60 экипажей, запряженных шестерками, четверками и парами, и 120 верховых лошадей были наготове. Мебели и ковров было так много и такого качества, что старый фельдмаршал Сакен часто повторял «только у польского пана да еще преданного монарху, как предан Михаил Корженевский, можно найти такие вещи».

Эти слова дошли до государя и очень расположили его в пользу генерала Корженевского, который был ему лично известен, и который, к тому же, был ловким царедворцем.

Рано утром все мы, помещики, собрались в большой бальной зале, выходившей окнами в сад; нас выстроили в ряд не по чинам и возрасту, а как попало, так что я стоял в средине, хотя был моложе всех и не имел никакого знака отличая, кроне мальтийского креста. Впереди нас стояли: губернский предводитель дворянства Грациан Левкевич, губернатор Аверин и генерал Корженевский.

Вошел государь; при нем были только генерал Витте и граф Станислав Потоцкий.

Я должен сознаться, что ни один человек на свете не произвел на меня большего впечатления, чем император Николай; он был, в то время, во всем цвете красоты и царственного величия. По росту, осанке и выражению лица он казался владыкой мира. Лицо его загорало, только лоб, прикрытый козырьком каски, был бел. Я не могу себе объяснить причины, но сердце неволено влекло меня к нему, я не мог наглядеться на него, в нем было какое-то обаяние и величие. [173]

Предводитель дворянства Левкевич начал говорить по-французски, но государь сразу прервал его, сказав, по-русски:

— Господин предводитель, я понимаю и по-русски и по-польски; французский язык между нами совершенно не нужен.

Когда смущенный Левкевич стал запинаться, государь обратился к генералу Витте:

— Генерал, представьте мне дворян.

Генерал взял список и начал его громко читать, а государь, проходя мимо них, сказал каждому нисколько слов.

Дворяне так были смущены неловкостью и не находчивостью своего предводителя, что отвечали невпопад; один только Кант Гленбоцкий смело отвечал государю на его вопросы об орденах, полученных им в Турции и на Березине.
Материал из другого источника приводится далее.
(** A segment [readLayers] hands over was captured: its IPv4 and TCP
    headers are those of one packet of the channel that has a link layer;
    with [IgnRST] set it is not a RST. *)
Theorem readLayers_hands_over_captured w c cl :
  result (readLayers (w, c)) = Ok (inl cl) ->
  (exists p, In (Captured (Some p)) (packets c) /\
             pk_ip4 p = Some (ip4 cl) /\ pk_tcp p = Some (tcp cl) /\ pk_eth p = eth cl /\
             (pk_eth p = None -> pk_loop p = true)) /\
  (IgnRST (r c) = true -> RST (tcp cl) = false).
Proof.
  rewrite readLayers_result. unfold scanning.
  destruct (scan (bool_decide (is_Some (rtimer c))) (IgnRST (r c)) (packets c))
    as [sc q] eqn:E.
  cbn [fst snd]. destruct sc; try discriminate.
  - intros [= ->].
    destruct (scan_scanned _ _ _ _ _ E) as (p & Hin & Hip & Ht & He & Hl & Hr).
    split; [exists p; repeat split; assumption | exact Hr].
  - destruct (result (RemoteAddr (w, set_packets q c))); discriminate.
Qed.
(** Sequencing: the continuation runs from a state whose trace is the
    old trace followed by the transactions of the first part. *)
Lemma outcome_bind {A B} (m : M A) (k : A -> M B) st f1 v1 f2 v2 :
  outcome bus_ok st f1 v1 (m st) ->
  (forall st1, wf st1 -> trace st1 = trace st ++ f1 ->
               outcome bus_ok st1 f2 v2 (k v1 st1)) ->
  outcome bus_ok st (f1 ++ f2) v2 (bind m k st).
Proof.
  unfold outcome, bind.
  destruct (m st) as [r st1]. simpl.
  intros (Hwf & [[-> Htr] | (-> & Hbus & ev & Hpre & Htr)]) Hk.
  - specialize (Hk st1 Hwf Htr).
    destruct (k v1 st1) as [r2 st2]. simpl in *.
    destruct Hk as (Hwf2 & [[-> Htr2] | (-> & Hbus2 & ev & Hpre & Htr2)]).
    + split; [exact Hwf2|]. left. split; [reflexivity|].
      rewrite Htr2, Htr, app_assoc. reflexivity.
    + split; [exact Hwf2|]. right. split; [reflexivity|].
      split; [exact Hbus2|]. exists (f1 ++ ev).
      split; [apply prefix_app; exact Hpre|].
      rewrite Htr2, Htr, app_assoc. reflexivity.
  - split; [exact Hwf|]. right. split; [reflexivity|].
    split; [exact Hbus|]. exists ev.
    split; [apply prefix_app_r; exact Hpre | exact Htr].
Qed.

Lemma status_get_outcome st :
  wf st ->
  outcome bus_ok st status_query (status_of bus_data (trace st))
    (status_get bus_ok bus_data st).
Proof.
  intros Hwf. open_state st Hwf.
  unfold status_get, outcome, status_of, status_query.
  rewrite <- (address_bytes GT911_READ_COORD_ADDR) by (compute; intuition congruence).
  exec; close_outcome.
Qed.

Lemma status_set_outcome value st :
  wf st ->
  outcome bus_ok st
    [Writeto GT911_I2C_SLAVE_ADDR
       (encode_address GT911_READ_COORD_ADDR ++ [byte value])] tt
    (status_set bus_ok value st).
Proof.
  intros Hwf. open_state st Hwf.
  unfold status_set, outcome.
  rewrite <- (address_bytes GT911_READ_COORD_ADDR) by (compute; intuition congruence).
  exec; close_outcome.
Qed.

Lemma read_point_outcome (i : nat) st :
  wf st -> (i < 16)%nat ->
  outcome bus_ok st (point_query i) (point_at bus_data (trace st ++ point_query i))
    (read_point bus_ok bus_data (Z.of_nat i) st).
Proof.
  intros Hwf Hi. open_state st Hwf.
  unfold read_point, outcome, point_at, point_query, decode_u16_le.
  rewrite <- (address_bytes (GT911_POINT1_X_ADDR + Z.of_nat i * 8))
    by (unfold GT911_POINT1_X_ADDR; lia).
  exec; close_outcome.
Qed.

Lemma points_read_length tr l :
  length (points_read bus_data tr l) = length l.
Proof.
  revert tr. induction l as [|i l IH]; intros tr; simpl;
    [reflexivity | rewrite IH; reflexivity].
Qed.

Lemma read_points_outcome l : forall coord_x coord_y st,
  wf st -> Forall (fun i => (i < 16)%nat) l ->
  outcome bus_ok st (points_query l)
    (coord_x ++ (points_read bus_data (trace st) l).*1,
     coord_y ++ (points_read bus_data (trace st) l).*2)
    (read_points bus_ok bus_data l coord_x coord_y st).
Proof.
  induction l as [|i l IH]; intros cx cy st Hwf Hl.
  - eapply outcome_conv; [apply outcome_ret; exact Hwf | reflexivity |].
    cbn. rewrite !app_nil_r. reflexivity.
  - inversion Hl as [|? ? Hi Hl']; subst. cbn [read_points].
    eapply outcome_conv.
    + eapply outcome_bind; [apply read_point_outcome; assumption|].
      intros st1 Hwf1 Htr1.
      eapply outcome_conv; [apply IH; assumption | reflexivity |].
      rewrite Htr1. reflexivity.
    + reflexivity.
    + cbn [points_read fmap list_fmap fst snd].
      rewrite <- !app_assoc. reflexivity.
Qed.

Lemma land_15_range s : 0 <= Z.land s 0x0F < 16.
Proof.
  change 0x0F with (Z.ones 4). rewrite Z.land_ones by lia.
  apply Z.mod_pos_bound. lia.
Qed.

Lemma Forall_seq_lt n : Forall (fun i => (i < n)%nat) (seq 0 n).
Proof. apply Forall_forall. intros i Hi. apply elem_of_seq in Hi. lia. Qed.

Lemma bind_ret_l {A B} (a : A) (k : A -> M B) st : bind (ret a) k st = k a st.
Proof. reflexivity. Qed.
(** X1.  [create_loan_account] returns a loan exactly when the period is at
    most 999999999 days in either direction and the due date, counted from
    the first reading of the clock, lies in the years 1 to 9999.  The loan
    has the identifier LOAN_n of the next loan number, and
    [get_loan_details] then reports it as pending, with the amounts of the
    call, the collateral value as amount times price, the second reading of
    the clock as origination, the due date [days] days after the first,
    and nothing received, repaid or accrued.  Otherwise the call raises
    [OverflowError]: the loan number is used up and no loan is registered.
    [get_loan_details] answers [None] exactly for the identifiers that are
    not registered. *)
Theorem loan_details_after_creation self wallet amount rate camount cprice ltv days
    now_due now :
  let created :=
    create_loan_account self wallet amount rate camount cprice ltv days now_due now in
  match created.1 with
  | Ret loan =>
      loan_id loan = "LOAN_" +:+ pretty (S (loan_counter self))
      /\ get_loan_details created.2 (loan_id loan)
         = Some {| details_loan_id := "LOAN_" +:+ pretty (S (loan_counter self));
                   details_status := "pending";
                   details_borrower := wallet;
                   details_loan_amount := amount;
                   details_interest_rate := rate;
                   details_collateral_amount := camount;
                   details_collateral_value := Decimal.mul camount cprice;
                   details_ltv_ratio := ltv;
                   details_originated := now;
                   details_due_date := now_due + timedelta_days days;
                   details_borrowed_received := D 0;
                   details_repaid := D 0;
                   details_accrued_interest := D 0 |}
      /\ loan_counter created.2 = S (loan_counter self)
      /\ - timedelta_max_days <= days <= timedelta_max_days
      /\ 0 <= now_due + timedelta_days days <= datetime_max
  | Raise e =>
      e = OverflowError
      /\ created.2 = set_loan_counter self (S (loan_counter self))
      /\ ~ (- timedelta_max_days <= days <= timedelta_max_days
            /\ 0 <= now_due + timedelta_days days <= datetime_max)
  end
  /\ (forall id, get_loan_details self id = None <-> loan_accounts self !! id = None).
Proof.
  cbv zeta. split.
  - unfold create_loan_account.
    destruct (add_days now_due days) as [due|e] eqn:Hdue; cbn [fst snd].
    + destruct (add_days_Ret _ _ _ Hdue) as (-> & Hdays & Hrange).
      cbn [loan_id set_loan_counter loan_counter set_loan_accounts].
      split; [reflexivity|]. split; [|auto].
      unfold get_loan_details. cbn [loan_accounts set_loan_accounts set_loan_counter].
      rewrite lookup_insert_eq. reflexivity.
    + destruct (add_days_Raise _ _ _ Hdue) as (-> & Hout). auto.
  - intros id. unfold get_loan_details.
    destruct (loan_accounts self !! id); split; congruence.
Qed.

(** X2.  After any sequence of calls of [create_loan_account],
    [deposit_collateral], [disburse_funds], [complete_loan_setup] and
    [process_repayment] on a new system, every loan is [PENDING] or
    [COLLATERAL_LOCKED]: no loan is ever funded or completed.  It is
    [COLLATERAL_LOCKED] exactly when it holds a deposit, it has no funds
    transfer, it has received nothing, and it is registered under its own
    identifier. *)
Theorem statuses_of_a_run calls id loan :
  loan_accounts (run sha256_hexdigest isoformat calls) !! id = Some loan ->
  (status loan = PENDING \/ status loan = COLLATERAL_LOCKED)
  /\ (status loan = COLLATERAL_LOCKED <-> is_Some (collateral_deposit loan))
  /\ funds_transfer loan = None
  /\ borrowed_amount_received loan = D 0
  /\ loan_id loan = id.
Proof.
  intros Hloan.
  destruct (inv_loans _ (ledger_invariant_run calls) id loan Hloan)
    as (H1 & _ & H3 & H4 & H5).
  destruct (collateral_deposit loan) as [r|].
  - destruct H5 as (H5 & _). repeat split; eauto.
  - repeat split; try assumption; [left; assumption| |].
    + intros Hs. rewrite H5 in Hs. discriminate.
    + intros [x Hx]. discriminate.
Qed.
(** * Jobly back end: authorization middleware and SQL fragment builders

    A shallow embedding of
      - middleware/auth.js   (ensureLoggedIn, ensureAdmin, ensureUserOrAdmin),
      - helpers/sql.js       (sqlForPartialUpdate),
      - models/company.js    (Company._makeWhereClause),
      - models/job.js        (Job._makeWhereClause),
    together with the properties of these functions that the specification
    states, and of
      - middleware/auth.js   (authenticateJWT),
      - models/company.js    (Company.update),
      - models/job.js        (Job.update),
    with further properties read off the code. *)

From Stdlib Require Import Ascii.
From stdpp Require Import gmap strings list pretty sorting.

(** ** The fragment of JavaScript the code relies on *)

Module JS.

(** Primitive values.  Numbers are the integer-valued ones (employee
    counts, salaries): NaN, infinities and fractions are left out. *)
Inductive value : Type :=
  | Undefined
  | Null
  | Bool (b : bool)
  | Num (n : Z)
  | Str (s : string).

#[global] Instance value_eq_dec : EqDecision value.
Proof. solve_decision. Defined.

(** ToBoolean: what [if (v)], [!v] and [v || w] look at. *)
Definition truthy (v : value) : bool :=
  match v with
  | Undefined | Null => false
  | Bool b => b
  | Num n => negb (n =? 0)%Z
  | Str EmptyString => false
  | Str (String _ _) => true
  end.

(** [a === b] on primitives (no NaN in the model, so it is equality). *)
Definition strict_eq (a b : value) : bool := bool_decide (a = b).
(** * Stacked autoencoders: graph assembly and staged training

    A shallow embedding of [StackedAutoencoder] (graph views assembled over
    shared coders) and of [StackedAutoencoderTrainer] (the phase protocol),
    with the properties of the design document stated over it.

    Conventions.
    - C [int] values are [Z]; array reads are [nth] at [Z.to_nat].
    - Values of type [real] are carried by [R]. Where the code stores, copies
      or tests given values they are used as they are. Where it computes with
      them (the sums, quotients and square roots of [EvalHessian] and
      [IterInitialize]) the floating-point operations are a parameter of the
      model, [Arithmetic]: rounding, overflow, infinities and NaN are whatever
      the machine makes them, and nothing is assumed about them unless a
      property says so.
    - Code that aborts ([error], a failed [assert]) returns [None]. *)

From Stdlib Require Import List ZArith Lia Bool String Reals Lra.
Import ListNotations.
Open Scope Z_scope.

(** ** Control structure *)

Notation "x <- c ;; k" :=
  (match c with Some x => k | None => None end)
    (at level 61, c at next level, right associativity).

(** [for (int i = lo; i < hi; i++) body] threading a state. *)
Definition for_loop {S : Type} (lo hi : Z) (body : Z -> S -> S) (s : S) : S :=
  fold_left (fun s k => body (lo + Z.of_nat k) s)
            (seq 0 (Z.to_nat (hi - lo))) s.

(** The same loop when the body may abort. *)
Definition for_loop_opt {S : Type} (lo hi : Z) (body : Z -> S -> option S)
    (s : S) : option S :=
  fold_left (fun o k => s <- o ;; body (lo + Z.of_nat k) s)
            (seq 0 (Z.to_nat (hi - lo))) (Some s).

(** Array read [a[i]] and array write [a[i] = v] (a write outside the
    allocated block is not modelled: the list is left as it is). *)
Definition aget {A : Type} (d : A) (a : list A) (i : Z) : A :=
  nth (Z.to_nat i) a d.

Fixpoint upd_nat {A : Type} (a : list A) (n : nat) (v : A) : list A :=
  match a, n with
  | [], _ => []
  | _ :: t, O => v :: t
  | h :: t, S n' => h :: upd_nat t n' v
  end.

Definition aset {A : Type} (a : list A) (i : Z) (v : A) : list A :=
  if i <? 0 then a else upd_nat a (Z.to_nat i) v.

(** ** Modules and the connected machine *)

(** The gradient machines a [StackedAutoencoder] owns, by role and index. An
    [Autoencoder i] is itself a connected machine used as one node. *)
Inductive Machine : Type :=
| Encoder (i : Z)
| NoisyEncoder (i : Z)
| Decoder (i : Z)
| Autoencoder (i : Z)
| Outputer
| InputHandle.

Definition Machine_eq_dec (a b : Machine) : {a = b} + {a <> b}.
Proof. decide equality; apply Z.eq_dec. Defined.

Definition Machine_eqb (a b : Machine) : bool :=
  if Machine_eq_dec a b then true else false.

(** Modelled from the spec: the [ConnectedMachine] container (design document
    4.1, "ComputationGraph"), whose implementation is not part of the sources
    at hand. Registered modules carry the index of the execution layer they
    were added on (newest first); [links] holds (consumer, producer) pairs. *)
Record ConnectedMachine : Type := mkCM {
  nodes : list (Machine * nat);
  current_layer : nat;
  links : list (Machine * Machine);
  built : bool
}.

Definition new_machine : ConnectedMachine :=
  {| nodes := []; current_layer := 0%nat; links := []; built := false |}.

Definition modules (g : ConnectedMachine) : list Machine := map fst (nodes g).

Definition registered (g : ConnectedMachine) (m : Machine) : bool :=
  existsb (Machine_eqb m) (modules g).

Definition has_producer (g : ConnectedMachine) (m : Machine) : bool :=
  existsb (fun l => Machine_eqb (fst l) m) (links g).

Definition has_consumer (g : ConnectedMachine) (m : Machine) : bool :=
  existsb (fun l => Machine_eqb (snd l) m) (links g).

(** Modelled from the spec: [addModule(m)] registers [m]; fails if built. *)
Definition addMachine (m : Machine) (g : ConnectedMachine)
    : option ConnectedMachine :=
  if built g then None
  else Some {| nodes := (m, current_layer g) :: nodes g;
               current_layer := current_layer g;
               links := links g;
               built := false |}.

(** Modelled from the spec: [connect(consumer, producer)], the consumer being
    the module added last on the current layer; fails if either is
    unregistered or the graph is built. *)
Definition connectOn (p : Machine) (g : ConnectedMachine)
    : option ConnectedMachine :=
  if built g then None
  else match nodes g with
       | (c, l) :: _ =>
           if Nat.eqb l (current_layer g) && registered g p
           then Some {| nodes := nodes g;
                        current_layer := current_layer g;
                        links := (c, p) :: links g;
                        built := false |}
           else None
       | [] => None
       end.

(** Modelled from the spec: [markLayerBoundary()] closes the current group. *)
Definition addLayer (g : ConnectedMachine) : option ConnectedMachine :=
  if built g then None
  else Some {| nodes := nodes g;
               current_layer := S (current_layer g);
               links := links g;
               built := false |}.

Definition on_layer (g : ConnectedMachine) (l : nat) : list Machine :=
  map fst (filter (fun n => Nat.eqb (snd n) l) (nodes g)).

(** Modelled from the spec: a fully connected layer, the chaining step of the
    "Autoencoder", "Cumulative" and "Supervised" views (4.2): the module goes
    on a fresh layer and reads every module of the layer before. *)
Definition addFCL (m : Machine) (g : ConnectedMachine)
    : option ConnectedMachine :=
  g <- (if existsb (fun n => Nat.eqb (snd n) (current_layer g)) (nodes g)
        then addLayer g else Some g) ;;
  g <- addMachine m g ;;
  if Nat.eqb (current_layer g) 0 then Some g
  else fold_left (fun o p => g <- o ;; connectOn p g)
                 (rev (on_layer g (pred (current_layer g)))) (Some g).

(** Modelled from the spec: [build()] validates connectivity (no module with
    a missing producer except layer-0 inputs) and rejects further mutation;
    called twice it fails. *)
Definition build (g : ConnectedMachine) : option ConnectedMachine :=
  if built g then None
  else if forallb (fun n => Nat.eqb (snd n) 0 || has_producer g (fst n))
                  (nodes g)
       then Some {| nodes := nodes g;
                    current_layer := current_layer g;
                    links := links g;
                    built := true |}
       else None.

(** Modelled from the spec: the modules whose backward step finds no consumer
    to read a gradient from. The terminal modules (those of the last layer)
    read the gradient of the loss; every other evaluated module needs a
    consumer ("the node would have no alpha_links"). *)
Definition missing_consumers (g : ConnectedMachine) : list Machine :=
  map fst (filter (fun n => negb (Nat.eqb (snd n) (current_layer g))
                            && negb (has_consumer g (fst n)))
                  (nodes g)).

(** Modelled from the spec: [backward] on an unbuilt graph is a structural
    error; on a built graph it completes unless some module misses its
    consumer. *)
Definition backward_completes (g : ConnectedMachine) : bool :=
  built g && match missing_consumers g with [] => true | _ => false end.

(** ** The stacked autoencoder *)

(** Modelled from the spec: the fields of a [Coder] ("Codec", 3), in the
    order of the constructor's arguments as the calls in [BuildCoders] give
    them. *)
Record Coder : Type := mkCoder {
  n_inputs : Z;
  n_outputs : Z;
  coder_is_noisy : bool;
  from_coder : option Machine;
  is_transposed : bool;
  reparametrize : bool;
  coder_nonlinearity : string;
  smoothed : bool
}.

(** The members of [StackedAutoencoder] the constructor's arguments give. The
    coders and the machine views it goes on to build are the results of the
    [Build...] functions below, which read nothing else. *)
Record StackedAutoencoder : Type := mkSae {
  name : string;
  nonlinearity : string;
  tied_weights : bool;
  reparametrize_tied : bool;
  n_hidden_layers : Z;
  n_units_per_layer : list Z;
  is_noisy : bool;
  first_layer_smoothed : bool
}.

(** The constructor: the topology is the input width, the hidden widths and
    the output width. *)
Definition new_StackedAutoencoder (name_ nonlinearity_ : string)
    (tied_weights_ reparametrize_tied_ : bool) (n_inputs_ : Z)
    (n_hidden_layers_ : Z) (n_units_per_hidden_layer_ : list Z)
    (n_outputs_ : Z) (is_noisy_ first_layer_smoothed_ : bool)
    : StackedAutoencoder :=
  {| name := name_;
     nonlinearity := nonlinearity_;
     tied_weights := tied_weights_;
     reparametrize_tied := reparametrize_tied_;
     n_hidden_layers := n_hidden_layers_;
     n_units_per_layer :=
       n_inputs_
       :: map (fun k => aget 0 n_units_per_hidden_layer_ (Z.of_nat k))
              (seq 0 (Z.to_nat n_hidden_layers_))
       ++ [n_outputs_];
     is_noisy := is_noisy_;
     first_layer_smoothed := first_layer_smoothed_ |}.

(** The coders allocated by [BuildCoders]. *)
Record Coders : Type := mkCoders {
  encoders : list Coder;
  noisy_encoders : option (list Coder);
  decoders : list Coder;
  outputer : Coder
}.

Definition dummy_coder : Coder :=
  mkCoder 0 0 false None false false EmptyString false.

Definition range (n : Z) : list Z := map Z.of_nat (seq 0 (Z.to_nat n)).

Definition BuildCoders (sae : StackedAutoencoder) : Coders :=
  let n := n_hidden_layers sae in
  let u := n_units_per_layer sae in
  let encs :=
    map (fun i =>
           if (i =? 0) && first_layer_smoothed sae
           then mkCoder (aget 0 u i) (aget 0 u (i + 1)) false None false false
                        (nonlinearity sae) true
           else mkCoder (aget 0 u i) (aget 0 u (i + 1)) false None false false
                        (nonlinearity sae) false)
        (range n) in
  let noisy :=
    if is_noisy sae
    then Some (map (fun i =>
                      mkCoder (n_inputs (aget dummy_coder encs i))
                              (n_outputs (aget dummy_coder encs i))
                              true (Some (Encoder i)) false false
                              (nonlinearity sae) false)
                   (range n))
    else None in
  let decs :=
    map (fun i =>
           if tied_weights sae
           then mkCoder (n_outputs (aget dummy_coder encs i))
                        (n_inputs (aget dummy_coder encs i))
                        false (Some (Encoder i)) true (reparametrize_tied sae)
                        (nonlinearity sae) false
           else mkCoder (n_outputs (aget dummy_coder encs i))
                        (n_inputs (aget dummy_coder encs i))
                        false None false false (nonlinearity sae) false)
        (range n) in
  {| encoders := encs;
     noisy_encoders := noisy;
     decoders := decs;
     outputer := mkCoder (aget 0 u n) (aget 0 u (n + 1)) false None false false
                         "logsoftmax" false |}.

(** [autoencoders[i]]: the (noisy) encoder chained into the decoder. *)
Definition BuildAutoencoder (sae : StackedAutoencoder) (i : Z)
    : option ConnectedMachine :=
  g <- (if is_noisy sae then addFCL (NoisyEncoder i) new_machine
        else addFCL (Encoder i) new_machine) ;;
  g <- addFCL (Decoder i) g ;;
  build g.

(** [mesd_machines[i]]: the plain encoders below layer [i], then the
    autoencoder of layer [i]. *)
Definition BuildMesdMachine (sae : StackedAutoencoder) (i : Z)
    : option ConnectedMachine :=
  g <- for_loop_opt 0 i (fun j g => addFCL (Encoder j) g) new_machine ;;
  g <- (if is_noisy sae then addFCL (NoisyEncoder i) g
        else addFCL (Encoder i) g) ;;
  g <- addFCL (Decoder i) g ;;
  build g.

Definition BuildSupMachine (sae : StackedAutoencoder)
    : option ConnectedMachine :=
  g <- for_loop_opt 0 (n_hidden_layers sae)
         (fun i g => addFCL (Encoder i) g) new_machine ;;
  g <- addFCL Outputer g ;;
  build g.

Definition AddCoreMachines (sae : StackedAutoencoder) (mch : ConnectedMachine)
    : option ConnectedMachine :=
  for_loop_opt 0 (n_hidden_layers sae)
    (fun i mch =>
       mch <- addMachine (Encoder i) mch ;;
       mch <- (if 0 <? i then connectOn (Encoder (i - 1)) mch else Some mch) ;;
       mch <- (if (i =? 0) && is_noisy sae then addMachine InputHandle mch
               else Some mch) ;;
       addLayer mch)
    mch.

Definition AddEncodersUpToIncluded (mch : ConnectedMachine)
    (index_up_to_included : Z) (add_input_handle : bool)
    : option ConnectedMachine :=
  mch <- for_loop_opt 0 (index_up_to_included + 1)
           (fun i mch =>
              mch <- addMachine (Encoder i) mch ;;
              mch <- (if 0 <? i then connectOn (Encoder (i - 1)) mch
                      else Some mch) ;;
              mch <- (if (i =? 0) && add_input_handle
                      then addMachine InputHandle mch else Some mch) ;;
              addLayer mch)
           mch ;;
  if (index_up_to_included <? 0) && add_input_handle
  then mch <- addMachine InputHandle mch ;; addLayer mch
  else Some mch.
(** [os.makedirs(name, exist_ok=True)]: the missing ancestors first, then
    the directory itself; an existing directory is accepted. *)
Fixpoint makedirs (fuel : nat) (name : string) : M unit :=
  match fuel with
  | O => fun w => (OutOfFuel, w)
  | S n =>
      let head := dirname name in
      let* _ :=
        (fun w =>
           if negb (String.eqb head EmptyString) && negb (String.eqb head name)
              && negb (path_exists (fs w) head)
           then makedirs n head w
           else (Ok tt, w)) in
      try_except (mkdir name)
        (fun e w => if isdir (fs w) name then (Ok tt, w) else (Raise e, w))
  end.

End Os.

(** ** [str] methods and [random] *)

(** [str.isspace] on one character. *)
Definition is_space (c : N) : bool :=
  ((9 <=? c) && (c <=? 13)) || ((28 <=? c) && (c <=? 32)) ||
  (c =? 0x85) || (c =? 0xa0) || (c =? 0x1680) ||
  ((0x2000 <=? c) && (c <=? 0x200a)) ||
  (c =? 0x2028) || (c =? 0x2029) || (c =? 0x202f) || (c =? 0x205f) || (c =? 0x3000).

Definition strip (s : pystr) : pystr :=
  rev (drop_while is_space (rev (drop_while is_space s))).

(** [str.lower] on one character: ASCII, Latin-1 and the Kelvin sign. Any
    other cased letter lowers to code points outside ASCII and is left as it
    is, which changes no comparison with the ASCII names of the code. *)
Definition lower_cp (c : N) : N :=
  if (65 <=? c) && (c <=? 90) then c + 32
  else if (0xc0 <=? c) && (c <=? 0xde) && negb (c =? 0xd7) then c + 32
  else if c =? 0x212a then 107
  else c.

Definition lower (s : pystr) : pystr := map lower_cp s.

(** [needle in hay] for two strings. *)
Fixpoint contains (needle hay : pystr) : bool :=
  bool_decide (take (length needle) hay = needle) ||
  match hay with
  | [] => false
  | _ :: hay' => contains needle hay'
  end.

Module Random.

(** [itertools.accumulate]: running sums. *)
Fixpoint accumulate_from (acc : Z) (l : list Z) : list Z :=
  match l with
  | [] => []
  | x :: l' => (acc + x)%Z :: accumulate_from (acc + x)%Z l'
  end.

Definition accumulate (l : list Z) : list Z := accumulate_from 0 l.

(** [bisect.bisect_right(a, x, lo, hi)]: the loop halves [hi - lo]. *)
Fixpoint bisect (fuel : nat) (a : list Z) (x : Q) (lo hi : nat) : nat :=
  match fuel with
  | O => lo
  | S n =>
      if (lo <? hi)%nat then
        let mid := ((lo + hi) / 2)%nat in
        if negb (Qle_bool (inject_Z (nth mid a 0%Z)) x)
        then bisect n a x lo mid
        else bisect n a x (S mid) hi
      else lo
  end.

(** The double nearest to a rational, ties to the even mantissa: what
    [float(n)] makes of an integer and what the product of two doubles is
    rounded to. A mantissa of 53 bits is cut out and rounded; the exponent
    is left as it comes, since the magnitudes at hand (a draw that is a
    multiple of 2^-53, weights that are integers) stay clear of the
    subnormal doubles and of overflow. *)
Definition round_double (x : Q) : Q :=
  let n := Z.abs (Qnum x) in
  let d := Zpos (Qden x) in
  if (n =? 0)%Z then 0
  else
    let e0 := (Z.log2 n - Z.log2 d - 53)%Z in
    let mantissa (e : Z) :=
      if (0 <=? e)%Z then (n / (d * 2 ^ e))%Z else (n * 2 ^ (- e) / d)%Z in
    let e := if (mantissa e0 <? 2 ^ 53)%Z then e0 else (e0 + 1)%Z in
    let num := if (0 <=? e)%Z then n else (n * 2 ^ (- e))%Z in
    let den := if (0 <=? e)%Z then (d * 2 ^ e)%Z else d in
    let q := (num / den)%Z in
    let r := (num mod den)%Z in
    let q' :=
      if (den <? 2 * r)%Z then (q + 1)%Z
      else if (2 * r =? den)%Z then (if Z.even q then q else q + 1)%Z
      else q in
    let m := (Z.sgn (Qnum x) * q')%Z in
    if (0 <=? e)%Z then inject_Z (m * 2 ^ e) else Qmake m (Z.to_pos (2 ^ (- e))).

(** The draw of [random.choices] once the cumulative weights are there:
    [total = cum_weights[-1] + 0.0] and
    [population[bisect(cum_weights, random() * total, 0, hi)]], where [u]
    is the double [random()] returns. *)
Definition weighted_draw {A} (population : list A) (cum_weights : list Z) (u : Q) : result A :=
  let n := length population in
  if negb (length cum_weights =? n)%nat then Raise ValueError
  else
    match last cum_weights with
    | None => Raise IndexError
    | Some total =>
        if (total <=? 0)%Z then Raise ValueError
        else
          match population !! bisect (length cum_weights) cum_weights
                                     (round_double (u * round_double (inject_Z total)))
                                     0 (n - 1) with
          | Some x => Ok x
          | None => Raise IndexError
          end
    end.

(** [random.choices(population, weights, cum_weights=cum_weights, k=1)[0]],
    where [u] is the value [random()] returns. *)
Definition choices {A} (population : list A) (weights cum_weights : option (list Z))
    (u : Q) : result A :=
  match cum_weights, weights with
  | None, None =>
      match population !! Z.to_nat (Qfloor (round_double
                (u * round_double (inject_Z (Z.of_nat (length population)))))) with
      | Some x => Ok x
      | None => Raise IndexError
      end
  | None, Some weights => weighted_draw population (accumulate weights) u
  | Some _, Some _ => Raise TypeError
  | Some cum_weights, None => weighted_draw population cum_weights u
  end.

(** [random.choice(seq)] on a list, where [r] is the integer the generator
    supplies, brought below [len(seq)]. *)
Definition choice {A} (seq : list A) (r : nat) : result A :=
  match seq !! (r mod length seq)%nat with
  | Some x => Ok x
  | None => Raise IndexError
  end.

End Random.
Когда государь подошел ко мне, то смерил меня глазами с ног до головы и сказал очень милостиво:

— С такой фамилией и еще не в военной службе.

Я ответил, что я единственный сын умерших родителей и опекун моих сестер.

Государь усмехнулся и сказал:

— У нас и такие есть.

Затем обратился к генералу Корженевскому:

— Отдай мне своего родственника, он будет служить при мне.

Генерал Корженевский поклонился чуть не до земли. Когда кончилось представление, он смеялся над крестом гроба Господня, который видел на груди Крашевского.

Потом подали экипажи, и генерал Адлерберг сообщил мне, чтобы я приготовился ехать с государем. В огромном ландо государь сел с левой стороны, а фельдмаршал Дибич — с правой. На передней скамейке было указано место генералу Корженевскому, а подле него — мне. Я сидел против государя. Мы проехали перед лагерем, где войска встречали императора музыкой и пушечными выстрелами. Государе не остановился здесь, а велел ехать прямо в лазареты, которые были верстах в пяти отсюда, в Солотвине. Лошади мчались во весь опор, а государь все время разговаривал расспрашивал меня, что мы делаем, как проводим время, какие у нас развлечения, о гвардейцах, со многими ли из них я познакомился. На все вопросы я отвечал, по-видимому, удачно, потому что государь был со мной очень милостив, а дядя казался очень обрадованным.

Обходя лазареты, государь останавливался возле каждого больного, а раненых с отеческой заботливостью расспрашивал, где они получили раны; но несколько раз он становился суровым, выговаривая [174] смотрителям лазарета и даже некоторым докторам. Выражение его лица делалось тогда таким грозным, что я замечал, как дрожали окружающие, но в то же время он не произносил на одного резкого слова, не возвышал голоса. Это был истинный монарх, рожденный, чтобы повелевать народами.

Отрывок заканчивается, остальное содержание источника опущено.